(* ===== verification/IngestDemo.v ===== *)
(** * Concrete instances for the ingest service

    A server over the demo store with one registered source, and a signed batch of one memory and its
    replay.  The message encodings name the demo's messages by one byte, so that a whole submission
    evaluates. *)

From stdpp Require Import pretty strings gmap.
From S2P Require Import Prelude Ids Kernel Packs Ontology StorageTypes Graph Reads Leases.
From S2P Require Import Ingest Governed Cycles Storage Wire Entities IngestTypes Grouping IngestService.
From S2P Require Import IngestCommit Registration Demo FeedDemo.

(** ** Parameters *)

#[export] Instance demo_json : SerdeJson := {| json_to_string _ := ""%string |}.
#[export] Instance demo_regex : Regex := {| regex_is_match _ _ := false; captures_iter _ _ := [] |}.
#[export] Instance demo_from_timestamp : FromTimestamp.
Proof.
  refine {| from_timestamp s n := Some (s * 10 ^ 9 + n) |}. by intros s n t _ [= <-].
Defined.

(** A cache that never evicts. *)
#[export] Instance demo_lru `{Countable K} {V} : Lru K V.
Proof.
  refine {| lru := gmap K V; lru_new := ∅; lru_peek k c := c !! k; lru_get _ c := c;
            lru_put k v c := <[k := v]> c; lru_iter := map_to_list |}.
  - intros k. apply lookup_empty.
  - done.
  - intros k v c. apply lookup_insert_eq.
  - intros k k' v c Hne. left. by apply lookup_insert_ne.
  - intros k v c. apply elem_of_map_to_list.
Defined.

(** An encoding that names one message by the byte 2. *)
Definition known_message `{Countable M} (known : M) (ok : M → Prop) : Message M ok.
Proof.
  refine {| encode_to_vec m := if decide (m = known) then [2] else pos_digits (countable.encode m);
            decode l := if decide (l = [2]) then Ok known else demo_decode l |}.
  - intros m _. destruct (decide (m = known)) as [->|Hne]; [done|]. rewrite decide_False.
    + unfold demo_decode. by rewrite digits_pos_digits, countable.decode_encode.
    + intros E. by destruct (countable.encode m).
  - intros m _. destruct (decide (m = known)); [repeat constructor; done || lia|apply pos_digits_bytes].
Defined.

(** The registration message, which FeedDemo.v has no use for. *)
#[global] Instance PbProjectionField_eq_dec : EqDecision PbProjectionField.
Proof. solve_decision. Defined.
#[global] Instance PbProjectionField_countable : Countable PbProjectionField.
Proof.
  solve_record_countable (λ f, (pf_source_field f, pf_memory_type f, pf_kind f))
    (λ '(a, b, c), mkPbProjectionField a b c).
Defined.
#[global] Instance PbSourceColumn_eq_dec : EqDecision PbSourceColumn.
Proof. solve_decision. Defined.
#[global] Instance PbSourceColumn_countable : Countable PbSourceColumn.
Proof. solve_record_countable (λ f, (sc_name f, sc_data_type f)) (λ '(a, b), mkPbSourceColumn a b). Defined.
#[global] Instance PbProjectionBounds_eq_dec : EqDecision PbProjectionBounds.
Proof. solve_decision. Defined.
#[global] Instance PbProjectionBounds_countable : Countable PbProjectionBounds.
Proof.
  solve_record_countable (λ b, (pj_max_rows_per_window b, pj_max_rows_per_run b, pj_max_graph_share_percent b))
    (λ '(a, b, c), mkPbProjectionBounds a b c).
Defined.
#[global] Instance PbProjectionDescriptor_eq_dec : EqDecision PbProjectionDescriptor.
Proof. solve_decision. Defined.
#[global] Instance PbProjectionDescriptor_countable : Countable PbProjectionDescriptor.
Proof.
  solve_record_countable (λ p, (pj_selector p, pj_fields p, pj_source_schema p, pj_mapping_version p, pj_bounds p,
      pj_last_snapshot_id p)) (λ '(a, b, c, d, e, f), mkPbProjection a b c d e f).
Defined.
#[global] Instance PbRegisterSource_eq_dec : EqDecision PbRegisterSource.
Proof. solve_decision. Defined.
#[global] Instance PbRegisterSource_countable : Countable PbRegisterSource.
Proof.
  solve_record_countable (λ r, (rg_org_id r, rg_source_uri r, rg_producer_id r, rg_ceiling r, rg_source_flavor r,
      rg_producer r, rg_producer_kind r, rg_projection r, rg_default_rights r))
    (λ '(a, b, c, d, e, f, g, h, i), mkPbRegisterSource a b c d e f g h i).
Defined.

(** ** A batch *)

Definition demo_note : PbMemoryDraft :=
  mkPbMemoryDraft "k1" "" "solution" "title" "content" [] 2 None None None None.
#[export] Instance note_message : Message PbMemoryDraft memory_draft_ok := known_message demo_note _.

Definition demo_unsigned_batch (sum : string) : PbIngestBatch :=
  mkPbIngestBatch "acme" "repo://x" "p1" "b1" "1" (fingerprint demo_ontology) 2 sum None None None [demo_note] []
    (Some (mkPbProducer "n1" "a1" "" [] None)).
Definition demo_sum : string := Eval vm_compute in canonical_checksum (demo_unsigned_batch "").
#[export] Instance batch_message : Message PbIngestBatch batch_ok := known_message (demo_unsigned_batch demo_sum) _.

Definition demo_submission : PbIngestBatch := prepare_batch demo_hmac_key (demo_unsigned_batch "").

(** ** A server *)

Definition demo_source : SourceEntry := mkSourceEntry Team CodingAgent "" None None.
Definition demo_source_key : SourceKey := ("acme", "repo://x", "p1")%string.
Definition demo_server : IngestServer :=
  mkIngestServer demo_ontology (Some demo_hmac_key) None None None (mkExtractor "acme") ∅ false false false false [].
Definition demo_shared : Shared := mkShared _ _ (lru_put demo_source_key demo_source lru_new) lru_new [] ∅ 4.
Definition demo_ambient : Ambient :=
  mkAmbient 1000 (λ i, 1000 + Z.of_nat i) (λ i, demo_mid (10 + Z.of_nat i)) 1000 1000 demo_clk demo_clk.
Definition demo_store : Store := put_graph demo_graph build.

#[export] Instance demo_ingest : IngestStore Store := in_memory_ingest demo_ontology [].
● ● ● ●
TASK BRIEF —
Set down exactly the lines from the opening line of the material through the line in which "From S2P Require Import Ingest Governed" occurs, both included, and no other lines.

ANSWER TO THIS TASK —
(* ===== verification/IngestDemo.v ===== *)
(** * Concrete instances for the ingest service

    A server over the demo store with one registered source, and a signed batch of one memory and its
    replay.  The message encodings name the demo's messages by one byte, so that a whole submission
    evaluates. *)

From stdpp Require Import pretty strings gmap.
From S2P Require Import Prelude Ids Kernel Packs Ontology StorageTypes Graph Reads Leases.
From S2P Require Import Ingest Governed Cycles Storage Wire Entities IngestTypes Grouping IngestService.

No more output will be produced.